How to Channel Divine Rage for a Better World
I think of the divides to heal in my own family and what conversations I could start to make things better.
Valerie Kaur, a leader, civil rights activist, lawyer and award-winning filmmaker, released a brief and inspiring video following the attack on the U.S. Capitol. In it, she speaks of the outrage that so many of us felt as we watched the assault on one of our most treasured national spaces by white supremacists, conspiracy theorists and thugs. Violent insurgents egged on by the President himself. Mostly white males, who weren’t being sprayed back with a wave of bullets the way Black men would have been.
Kaur called what we were experiencing “Divine Rage.”
In a nation where rage is considered threatening, Kaur gives us permission to feel and experience this kind of rage. The flashing of the eyes, the rapid heart-rate, the guttural “NO!” that many experienced watching the events of January 6th unfold.
Divine Rage calls us into action. It invites us into courage and bravery on behalf of our nation, our communities, our families. “The aim of Divine Rage is not vengeance,” says Kaur. “It is to reorder the world. Our task is to harness our rage. To channel that rage into creative, non-violent reform.”
Clearly, we are in a time of reordering in the world.
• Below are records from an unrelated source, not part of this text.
Lemma loop_complete p args : forall fuel done h q o o', Forall (fun a => knows p a = true) args ->
  (List.length (joined args) < fuel)%nat -> effects args o = Ok o' ->
  options_loop fuel (act_of p) (done ++ joined args ++ [h; q]) (zlen done) o =
    Ok (Returns (zlen (done ++ joined args ++ [h; q]) - 2, o')).
Proof.
  induction args as [|a args IH]; intros [|fuel] done h q o o' Hk Hf He; try lia.
  { cbn [options_loop]. rewrite zlen_app. destruct (Z.ltb_spec 2 (zlen done + zlen (joined [] ++ [h; q]) - zlen done)) as [Hl|_];
      [change (zlen (joined [] ++ [h; q])) with 2 in Hl; lia|]. injection He as <-.
    do 2 f_equal. f_equal. change (zlen (joined [] ++ [h; q])) with 2. lia. }
  apply Forall_cons in Hk as [Ka Hk]. pose proof (action_known p a Ka) as Ha.
  assert (Hz : 2 <= zlen (joined args ++ [h; q])) by (rewrite zlen_app; change (zlen [h; q]) with 2; zlia).
  change (joined (a :: args)) with (words a ++ joined args). change (joined (a :: args)) with (words a ++ joined args) in Hf.
  rewrite length_app in Hf. rewrite <- !(app_assoc (words a)). cbn [effects] in He.
  destruct (effect a o) as [o1| |] eqn:E1; try discriminate He. cbn [mbind res_bind] in He.
  destruct (words a) as [|w [|v [|]]]; try done; cbn [app].
  - destruct Ha as (f & Ef & Ev). rewrite Ev in E1. injection E1 as <-. rewrite loop_turn by done.
    rewrite Ef. rewrite (IH fuel (done ++ [w]) h q (f o) o') by (simpl in Hf; done || lia). by rewrite <- app_assoc.
  - destruct Ha as (f & Ef & Ev). rewrite loop_turn by (rewrite zlen_cons; lia). rewrite Ef. cbn [tail].
    destruct (joined args ++ [h; q]) as [|x [|y l]] eqn:El; try (unfold zlen in Hz; simpl in Hz; lia).
    rewrite <- El, Ev, E1. cbn [mbind res_bind]. rewrite (IH fuel (done ++ [w; v]) h q o1 o') by (simpl in Hf; done || lia).
    by rewrite <- app_assoc.
Qed.

(** No word merely begins like a loss option. *)
Definition plain_word (w : string) : bool :=
  negb (strncmp_eq "-Lu" w 3 || strncmp_eq "-Ld" w 3) || String.eqb w "-Lu" || String.eqb w "-Ld".

(** The options as the usage text has them: -Lu and -Ld are words of their own. *)
Definition documented (p : program) (a : arg) : bool :=
  knows p a && match a with A_loss_up suffix _ | A_loss_dn suffix _ => String.eqb suffix "" | _ => true end.

Lemma plain_documented p args tail : Forall (fun w => plain_word w = true) (joined args ++ tail) ->
  Forall (fun a => knows p a = true) args -> Forall (fun a => documented p a = true) args.
Proof.
  intros Hw%Forall_app Hk. destruct Hw as [Hw _]. induction Hk as [|a args Ka _ IH]; [constructor|].
  unfold joined in Hw. cbn [map List.concat] in Hw. apply Forall_app in Hw as [Hw Hws]. constructor; [|by apply IH].
  unfold documented. rewrite Ka. destruct a as [| | | | | | |x v|x v]; try done; cbn [words] in Hw; apply Forall_cons in Hw as [Hw _]; by destruct x.
Qed.

(** C28: What a command line means, when no word only begins with -Lu or -Ld (the code takes such
    a word for the option, against the usage text: [loss_option_prefix_taken]) and there
    are at least two arguments after the program's name: the option loop of each program
    returns exactly when the arguments are options of its usage text with loss rates whose
    scaled value fits in 16 bits, followed by two words; the result is then the effect of
    the options from left to right, and the loop stops at the last two words. Otherwise the
    program exits with status 0 or 1, or an option sets a loss rate out of range, whose
    conversion to [uint16_t] is undefined. *)
Theorem command_line_meaning p prog rest o : 2 <= zlen rest -> Forall (fun w => plain_word w = true) rest ->
  (forall curr o', options (act_of p) (prog :: rest) o = Ok (Returns (curr, o')) <->
     curr = zlen rest - 1 /\ exists args h q, Forall (fun a => documented p a = true) args /\
       rest = joined args ++ [h; q] /\ effects args o = Ok o') /\
  ((exists r, options (act_of p) (prog :: rest) o = Ok (Returns r)) \/
   (exists c, c ∈ [0; 1] /\ options (act_of p) (prog :: rest) o = Ok (Exits c)) \/
   (options (act_of p) (prog :: rest) o = Throw (UB "float out of the range of uint16_t") /\
    exists args a rest', Forall (fun a => documented p a = true) (args ++ [a]) /\ bad_rate a /\
      rest = joined (args ++ [a]) ++ rest')).
Proof.
  intros Hr Hw. pose proof (loop_sound p (S (List.length (prog :: rest))) [prog] rest o Hr ltac:(simpl; lia)) as H.
  change ([prog] ++ rest) with (prog :: rest) in H. change (zlen [prog]) with 1 in H. fold (options (act_of p) (prog :: rest) o) in H.
  split.
  - intros curr o'. split.
    + intros E. rewrite E in H. destruct H as (-> & args & h & q & Hk & -> & He). rewrite zlen_cons. split; [lia|].
      exists args, h, q. split; [by apply (plain_documented p args [h; q])|done].
    + intros (-> & args & h & q & Hk & -> & He). unfold options. change (prog :: joined args ++ [h; q]) with ([prog] ++ joined args ++ [h; q]).
      rewrite (loop_complete p args _ [prog] h q o o'); [|eapply Forall_impl; [exact Hk|by intros a [? _]%andb_prop]|simpl; rewrite length_app; simpl; lia|done].
      do 2 f_equal. f_equal. rewrite (zlen_app [prog]). change (zlen [prog]) with 1. lia.
  - destruct (options _ _ _) as [[r|c]|e|]; [left; by exists r|right; left; by exists c|right; right|done].
    destruct H as (-> & args & a & rest' & Hk & Hb & ->). split; [done|]. exists args, a, rest'.
    split; [by apply (plain_documented p _ rest')|done].
Qed.
End Meaning.

(** Loss rates of a demonstration: what [strtof] makes of some words. *)
Definition demo_rate (s : string) : option Z :=
  if String.eqb s "0.1" then Some 6553 else if String.eqb s "1" then Some 65535
  else if String.eqb s "2" then Some 131070 else if String.eqb s "inf" then None else Some 0.
Lemma make_arp_reply_ok s eth ip : ni_inv s -> EthernetAddress_valid eth -> 0 <= ip < W32 ->
  exists f my_ip, make_arp_reply s eth ip = Ok f /\ ipv4_numeric (ni_ip_address s) = Ok my_ip /\
    arp_frame f eth (ni_ethernet_address s)
      (mkARPMessage TYPE_ETHERNET TYPE_IPv4 6 4 OPCODE_REPLY (ni_ethernet_address s) my_ip eth ip).
Proof.
  intros I He Ht. destruct (nv_ip _ I) as [my Eip]. pose proof (ipv4_numeric_range _ _ Eip).
  unfold make_arp_reply. rewrite Eip, res_bind_Ok. cbv zeta.
  match goal with |- context [ARPMessage_serialize ?m] => destruct (ARPMessage_serialize_ok m) as (bs & E & _) end.
  { split; simpl; try done. apply I. }
  rewrite E, res_bind_Ok. eexists _, my. split; [done|]. split; [done|]. by exists bs.
Qed.

(** ** [send_datagram] *)

Definition enqueue (next_hop : Address) (d : InternetDatagram) (s : NetworkInterface) : NetworkInterface :=
  ni_set_waiting (ni_waiting_arp_internet_datagrams s ++ [(next_hop, d)]) s.

Definition sent (s : NetworkInterface) (d : InternetDatagram) (next_hop : Address) (ip : Z) (s' : NetworkInterface) : Prop :=
  match ni_arp_table s !! ip, ni_waiting_arp_response_ip_addr s !! ip with
  | Some e, _ => exists f, carries s (ae_eth_addr e) d f /\ s' = ni_push_frame f s
  | None, Some _ => s' = enqueue next_hop d s
  | None, None => exists f, arp_request_for s ip f /\
      s' = enqueue next_hop d (ni_set_pending (<[ip := 5000]> (ni_waiting_arp_response_ip_addr s)) (ni_push_frame f s))
  end.

Lemma send_datagram_spec s d next_hop ip bl :
  ni_inv s -> ipv4_numeric next_hop = Ok ip -> IPv4Datagram_serialize d = Ok bl ->
  exists s', send_datagram d next_hop s = (Ok tt, s') /\ sent s d next_hop ip s' /\ ni_inv s'.
Proof.
  intros I Eip Ed. pose proof (ipv4_numeric_range _ _ Eip) as Hr. unfold send_datagram, sent. rewrite Eip. mrun.
  destruct (ni_arp_table s !! ip) as [e|] eqn:Et.
  - rewrite Ed. mrun. eexists. split; [reflexivity|]. split; [eexists; split; [by exists bl|done]|].
    destruct I. by split.
  - mrun. destruct (ni_waiting_arp_response_ip_addr s !! ip) as [t|] eqn:Ep.
    + mrun. eexists. split; [reflexivity|]. split; [done|]. destruct I. split; try done. simpl.
      apply Forall_app. split; [done|]. apply Forall_singleton. split; [by exists bl|]. exists ip. by rewrite Ep.
    + mrun. destruct (make_arp_request_ok s ip I Hr) as (f & Ef & Hf).
      erewrite run_bind by (mrun; unfold id; rewrite Ef; mrun; reflexivity).
      eexists. split; [reflexivity|]. split; [exists f; split; [done|reflexivity]|]. destruct I. split; try done; simpl.
      * intros k Hk. rewrite lookup_insert_ne; [by apply nv_disjoint0|]. intros <-. rewrite Et in Hk. by destruct Hk.
      * apply map_Forall_insert_2; [|done]. split; [done|]. unfold arp_response_default_ttl. lia.
      * apply Forall_app. split.
        -- eapply Forall_impl; [exact nv_waiting0|]. intros x (Hx & k & Hk & Hs). split; [done|].
           exists k. split; [done|]. destruct (decide (ip = k)) as [->|]; [by rewrite lookup_insert_eq|by rewrite lookup_insert_ne].
        -- apply Forall_singleton. split; [by exists bl|]. exists ip. by rewrite lookup_insert_eq.
Qed.

(** ** [recv_frame] *)

Definition goes_to (ip : Z) (x : Address * InternetDatagram) : bool :=
  match ipv4_numeric (fst x) with Ok k => k =? ip | _ => false end.

(** The waiting datagrams for [ip] in order, and the rest. *)
Definition matching (ip : Z) (l : list (Address * InternetDatagram)) : list InternetDatagram :=
  map snd (List.filter (goes_to ip) l).
Definition others (ip : Z) (l : list (Address * InternetDatagram)) : list (Address * InternetDatagram) :=
  List.filter (fun x => negb (goes_to ip x)) l.

(** A datagram that can be sent: its next hop is an IPv4 address and it serializes. *)
Definition sendable (x : Address * InternetDatagram) : Prop :=
  (exists bl, IPv4Datagram_serialize (snd x) = Ok bl) /\ exists ip, ipv4_numeric (fst x) = Ok ip.

Lemma flush_step fuel ip i :
  flush_waiting (S fuel) ip i =
    (waiting ← gets ni_waiting_arp_internet_datagrams;
     match waiting !! i with
     | None => mret tt
     | Some (addr, dgram) =>
         k ← lift (ipv4_numeric addr);
         if k =? ip then
           _ ← send_datagram dgram addr;
           _ ← modify (fun s => ni_set_waiting (delete i (ni_waiting_arp_internet_datagrams s)) s);
           flush_waiting fuel ip i
         else flush_waiting fuel ip (S i)
     end).
Proof. done. Qed.
Lemma learns_same s s' ip eth : ni_arp_table s' = ni_arp_table s -> learns s ip eth s'.
Proof. intros H k e. rewrite H. by left. Qed.

Lemma learns_insert s s' ip eth : ni_arp_table s' = <[ip := mkARP_Entry eth 30000]> (ni_arp_table s) -> learns s ip eth s'.
Proof.
  intros H k e. rewrite H. destruct (decide (ip = k)) as [<-|]; [rewrite lookup_insert_eq; intros [= <-]; by right|].
  rewrite lookup_insert_ne by done. by left.
Qed.

Section Resolution.
Context (x y : AsyncNetworkInterface) (ipx ipy : Z) (next_hop : Address) (d : InternetDatagram).
Context (Qx : quiet x ipx) (Qy : quiet y ipy) (Hhop : ipv4_numeric next_hop = Ok ipy) (Vd : datagram_valid d).

(** The states of the two sides afterwards: the sender knows the receiver and conversely, both are
    quiet again, and the datagram is in the receiver's queue. *)
Record link_done (x' y' : AsyncNetworkInterface) : Prop := {
  ld_x : quiet x' ipx;
  ld_y : quiet y' ipy;
  ld_nic_x : same_nic (ai_interface x) (ai_interface x');
  ld_nic_y : same_nic (ai_interface y) (ai_interface y');
  ld_sent : ai_datagrams_out x' = ai_datagrams_out x;
  ld_received : exists d', ai_datagrams_out y' = ai_datagrams_out y ++ [d'] /\ arrives d d';
  ld_table_x : learns (ai_interface x) ipy (ni_ethernet_address (ai_interface y)) (ai_interface x');
  ld_table_y : learns (ai_interface y) ipx (ni_ethernet_address (ai_interface x)) (ai_interface y')
}.

Lemma quiet_frames z ip : quiet z ip -> set_frames [] z = z.
Proof. intros [_ _ F _]. destruct z as [[] q]. unfold frames_of in F. cbn in F. by subst. Qed.

Lemma serializes : exists bl, IPv4Datagram_serialize d = Ok bl.
Proof. destruct (IPv4Datagram_serialize_ok d Vd) as (v & _ & _ & E). by eexists. Qed.

(** The sender already knows the receiver's Ethernet address. *)
Lemma link_delivers_known e : ni_arp_table (ai_interface x) !! ipy = Some e ->
  ae_eth_addr e = ni_ethernet_address (ai_interface y) ->
  exists x1 x' y', on_base (send_datagram d next_hop) x = (Ok tt, x1) /\ rounds 1 x1 y x' y' /\ link_done x' y'.
Proof.
  intros Ht He. destruct serializes as [bl Ed].
  destruct (send_datagram_spec _ d next_hop ipy _ (qt_inv _ _ Qx) Hhop Ed) as (s1 & E1 & S1 & I1).
  unfold sent in S1. rewrite Ht in S1. destruct S1 as (fr & Hfr & ->). rewrite He in Hfr.
  set (x1 := mkAsync (ni_push_frame fr (ai_interface x)) (ai_datagrams_out x)).
  destruct (frame_delivers x1 y (ai_interface x) fr d (qt_inv _ _ Qy) Hfr Vd) as (d' & Hr & Ha).
  { unfold x1, frames_of. cbn. pose proof (qt_frames _ _ Qx) as F. unfold frames_of in F. by rewrite F. }
  { apply Qy. }
  exists x1, (set_frames [] x1), (mkAsync (ai_interface y) (ai_datagrams_out y ++ [d'])).
  split; [unfold on_base; by rewrite E1|]. split; [exact Hr|].
  split; try done.
  - destruct Qx. split; try done. by apply (ni_inv_frames []) in I1.
  - by destruct Qy.
  - by exists d'.
  - by apply learns_same.
  - by apply learns_same.
Qed.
Our political system is deeply divided. Our education system is failing. Our health system is stretched to the limits and beyond. Our planet is heating up. Our families are being torn apart and estranged over disparate ideas and ideals. The work of healing and rebuilding and remaking our country will take all of us, not just our President. We the people.
So I urge you to ask yourself, as I’ve been asking myself:
How can I focus my rage with precision and power?
I was at my desk writing. I felt so small, so insignificant. So unable to make a difference. And then suddenly I saw two small sugar ants walk across my desk. Mind you, my office is on the second floor of our house, so this was no meager adventure for the tiny creatures. I had not seen sugar ants in my office before.
Then I remembered the message ants carry symbolically to us humans — patience and perseverance. Ants move an entire mountain, one small bit at a time. They don’t doubt their significance, and they certainly aren’t stopped by it. They are mighty, one small bit at a time.
They seemed to call to me, “You can do it! Grab a small bit and get moving!”
The wisdom of the ants. So, I decided to write this article. I’ll keep listening for opportunities to engage my courage and heart. I think of the divides to heal in my own family and what conversations I could start to make things better.
Who will you be in the reordering of the world? Will you be a voice for good? Will you bring courage beyond what you can imagine will be demanded of you? Will you stand rooted, heart pounding, stomach turning, and not back down? Bring patience and perseverance, for we are going to need it.
I stand with you ready to reorder our nation into a tolerant, multi-racial democracy.